That week I named the deputy secretary of defense, Bill Perry, to succeed Les Aspin, who had resigned as secretary not long after the day of Black Hawk Down. We had conducted an exhaustive search, and all the while the best candidate had been right under our noses. Perry had led several defense-related organizations, been a professor of mathematics and engineering, and done a superb job at the Pentagon, promoting Stealth technology, procurement reform, and realistic budgeting. He was a soft-spoken, modest man whose demeanor disguised a surprising toughness. He would turn out to be one of my best appointments, probably the finest secretary of defense since General George Marshall. On the twenty-fifth, I gave my State of the Union address. It’s the only time in a year when a President gets the chance to speak to the American people, unfiltered, for a whole hour, and I wanted to make the most of it. After a tribute to the late House Speaker Tip O’Neill, who had died the day before Mother, I summarized the long list of congressional achievements in 1993, saying that the economy was producing jobs; that millions of Americans had saved money by refinancing their homes at lower rates; that only 1.2 percent of the American people had had their income taxes increased; that the deficit would be 40 percent lower than previously predicted; and that we would reduce the federal payrolls by more than 250,000 instead of the 100,000 I had previously promised.

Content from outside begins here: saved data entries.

(* ===== verification/App.v ===== *)
(** * The process of an API replica
    (src/geotrack/api/app.py, src/geotrack/api/routes/health.py, the tasks of
    src/geotrack/ingest/backlog.py and src/geotrack/observability/loop_lag.py, and the
    reader of src/geotrack/realtime/bridge.py)

    What the lifespan opens and closes, the background tasks it runs and the exceptions
    each of their [try] clauses catches, when the replica answers that it is ready, and
    what the middleware counts. The operations of the components are those of their files;
    an event of a replica says what Redis, the database or a loop's body answered or
    raised. *)
From S2P Require Import Prelude Floats Clock Text Json JsonRef Keys Codec Hub Connection Gateway.
From S2P Require Import Ingest.
From S2P Require Problems Loops.

(** ** Exceptions and the clauses that catch them *)

(** What an await, or the body of a round, may raise: redis-py's errors, the operating
    system's ([TimeoutError] is one), a bare [RuntimeError], any other [Exception], and
    the cancellation of the task, which is none. *)
Inductive Exc := RedisError | OSError | RuntimeError | OtherError | Cancelled.
#[export] Instance Exc_eq_dec : EqDecision Exc.
Proof. solve_decision. Defined.

Definition Clause := list Exc.
Definition EXCEPTION : Clause := [RedisError; OSError; RuntimeError; OtherError].

(** What leaves a block that catches, or suppresses, the exceptions of a clause. *)
Definition escapes (clause : Clause) (raised : option Exc) : option Exc :=
  raised ≫= λ x, if decide (x ∈ clause) then None else Some x.

(** The clauses of the background tasks, one per [try] or [suppress]: [_read]'s around
    [get_message], *)
Definition read_excepts : Clause := EXCEPTION.
(** [_apply]'s around the two commands, *)
Definition apply_excepts : Clause := [RedisError; OSError].
(** [_deliver]'s, *)
Definition deliver_excepts : Clause := EXCEPTION.
(** those of [RedisBridge.stop], around the reader and around closing the pub/sub, *)
Definition stop_suppresses : Clause := [Cancelled; RedisError; OSError; RuntimeError].
Definition aclose_suppresses : Clause := [RedisError; OSError; RuntimeError].
(** the poller's in [start] and [_run], *)
Definition sample_excepts : Clause := EXCEPTION.
(** [_keep_running]'s, *)
Definition keep_running : Clause := EXCEPTION.
(** and those of the other stops. *)
Definition cancelled_only : Clause := [Cancelled].

(** ** Background tasks *)

(** The task of a component: none, running, or ended by an exception. *)
Inductive Task := NoTask | Alive | Dead (x : Exc).
#[export] Instance Task_eq_dec : EqDecision Task.
Proof. solve_decision. Defined.
(* ===== verification/Vnu.v ===== *)
(** * The launcher of the vnu server

    [utils.py], lines 122-193: [_start_vnu_server] asks the OS for a free
    port ([get_an_unused_port]), builds the java command line
    ([get_vnu_args]), spawns it ([Popen]) and blocks in
    [wait_for_vnu_to_start] until the server answers.  The process
    environment is the record [launch_env], the OS calls the oracle
    record [launch_io].  The global names of [utils.py] that the code
    reads are parameters of the definitions; [utils_ENV_JAVA_PATH] is the
    binding the shipped module has ([None]: the name is neither defined
    nor imported there).  The retry loop runs on a fuel: [None] is a call
    that has not returned when the fuel runs out.  [setenv] sets one
    variable, to state that [NBA11Y_VNU_JAR_PATH] (the plugin's
    [ENV_VNU_JAR_PATH]) does not reach the command line. *)

From S2P Require Import Prelude PyStr.

Module Vnu.

Local Open Scope Z_scope.

(** ** The outside world *)

(** What the launcher reads of its own process. *)
Record launch_env := {
  environ : list (pystr * pystr);   (** [os.environ] *)
  which : pystr -> option pystr;    (** [shutil.which] *)
  sys_prefix : pystr;               (** [sys.prefix] *)
  os_nt : bool;                     (** [os.name == "nt"] *)
  path_exists : pystr -> bool;      (** [Path(p).exists()] *)
}.

(** What the launcher asks of the OS. *)
Record launch_io := {
  bind_any : pyres Z;                   (** [get_an_unused_port()], modelled in [Ports.v] *)
  popen : list pystr -> pyres Z;        (** [Popen(args)]: the child's pid *)
  urlopen : pystr -> nat -> pyres unit; (** the [k]-th [urlopen(url)] *)
}.

(** [os.environ.get(key, dflt)] *)
Fixpoint environ_get (env : list (pystr * pystr)) (key : pystr) (dflt : option pystr)
    : option pystr :=
  match env with
  | [] => dflt
  | (k, v) :: env' => if bool_decide (k = key) then Some v else environ_get env' key dflt
  end.

(** A global name of the module: its value, or [NameError]. *)
Definition global (name : pystr) (v : option pystr) : pyres pystr :=
  match v with Some x => Ok x | None => Raise (NameError name) end.

(** [ENV_JAVA_PATH] in [utils.py]: the constant is defined in
    [pytest_plugin.py] only, and [utils.py] does not import it. *)
Definition utils_ENV_JAVA_PATH : option pystr := None.

(** The value [pytest_plugin.py] gives the constant (line 8). *)
Definition plugin_ENV_JAVA_PATH : option pystr := Some «"NBA11Y_JAVA_PATH"».

(** [ENV_VNU_JAR_PATH = "NBA11Y_VNU_JAR_PATH"] (line 9): defined, and
    read nowhere. *)
Definition plugin_ENV_VNU_JAR_PATH : pystr := «"NBA11Y_VNU_JAR_PATH"».

(** [os.environ[k] = v] before the launch. *)
Definition setenv (k v : pystr) (e : launch_env) : launch_env := {|
  environ := (k, v) :: environ e; which := which e; sys_prefix := sys_prefix e;
  os_nt := os_nt e; path_exists := path_exists e;
|}.

(** [a or b] on two [str | None]: the empty string is false. *)
Definition py_or (a b : option pystr) : option pystr :=
  match a with Some (_ :: _) => a | _ => b end.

The rest of the speech was an outline of my 1994 agenda, beginning with education. I asked Congress to pass my Goals 2000 initiative to help public schools reach the national education goals the governors and the Bush administration had given the country, through reforms like school choice, charter schools, and connecting all our schools to the Internet by 2000; and to measure schools’ progress toward reaching the goals the old-fashioned way, by whether our students were learning what they needed to know.
I also asked for more investments in new job-creating technologies and defense conversion projects; urged passage of the crime bill and a ban on assault weapons; and promoted three environmental laws: a Safe Drinking Water Act, a revitalized Clean Water Act, and a reformed Superfund program. The Superfund was a public/private partnership to clean up polluted sites that had been abandoned and had become ugly, unusable health hazards. It was important to me and to Al Gore, and by the time we left office we had cleaned up three times as many Superfund sites as the Reagan and Bush administrations combined.
I then asked Congress to pass both welfare reform and health-care reform in 1994. One million people were on the welfare rolls because it was the only way they could get health care for their children. When people left welfare for low-wage jobs without benefits, they were in the incredible position of paying taxes to support the Medicaid program, which provided health care for families that had stayed on welfare. At some time during each year, nearly sixty million Americans found themselves without health insurance. More than eighty million Americans had “pre-existing conditions,” health problems that meant they were paying more for insurance, if they could get it, and often couldn’t change jobs without losing it. Three out of four Americans had policies with “lifetime limits” on how much of their healthcare costs would be covered, meaning they could lose their insurance just when they needed it most. The system hurt small businesses, too; their premiums were 35 percent higher than those paid by large businesses and government. To control costs, more and more Americans were being forced into health maintenance organizations, which restricted patients in their choice of a doctor, and doctors in their choice of care, and forced health-care professionals to spend more and more time on paperwork and less on their patients. All these problems were rooted in one fundamental fact: we had a crazy-quilt pattern of coverage in which insurance companies called the shots.
I told the Congress I knew it was hard to change the system. Roosevelt, Truman, Nixon, and Carter had all tried and failed. The effort virtually destroyed Truman’s presidency, driving his approval ratings below 30 percent and helping the Republicans gain control of the Congress. This happened because, for all our problems, most Americans had some kind of coverage, liked their doctors and hospitals, and knew we had a good system of health-care delivery. All those things were still true. Those who profited from the way health care was financed were spending huge sums to convince the Congress and the people that fixing what was wrong with the health-care system would destroy what it did right. I thought my argument was effective except for one thing: at the end of the health-care portion of the speech, I held up a pen and said I would use it to veto any bill that didn’t guarantee health insurance to all Americans. I did it because a couple of my advisors had said that people wouldn’t think I had the strength of my convictions unless I demonstrated that I wouldn’t compromise. It was an unnecessary red flag to my opponents in Congress. Politics is about compromise, and people expect Presidents to win, not posture for them. Health-care reform was the hardest of all hills to climb. I couldn’t do it alone, without compromise. As it turned out, my error didn’t matter, because Bob Dole would decide to kill any health-care reform.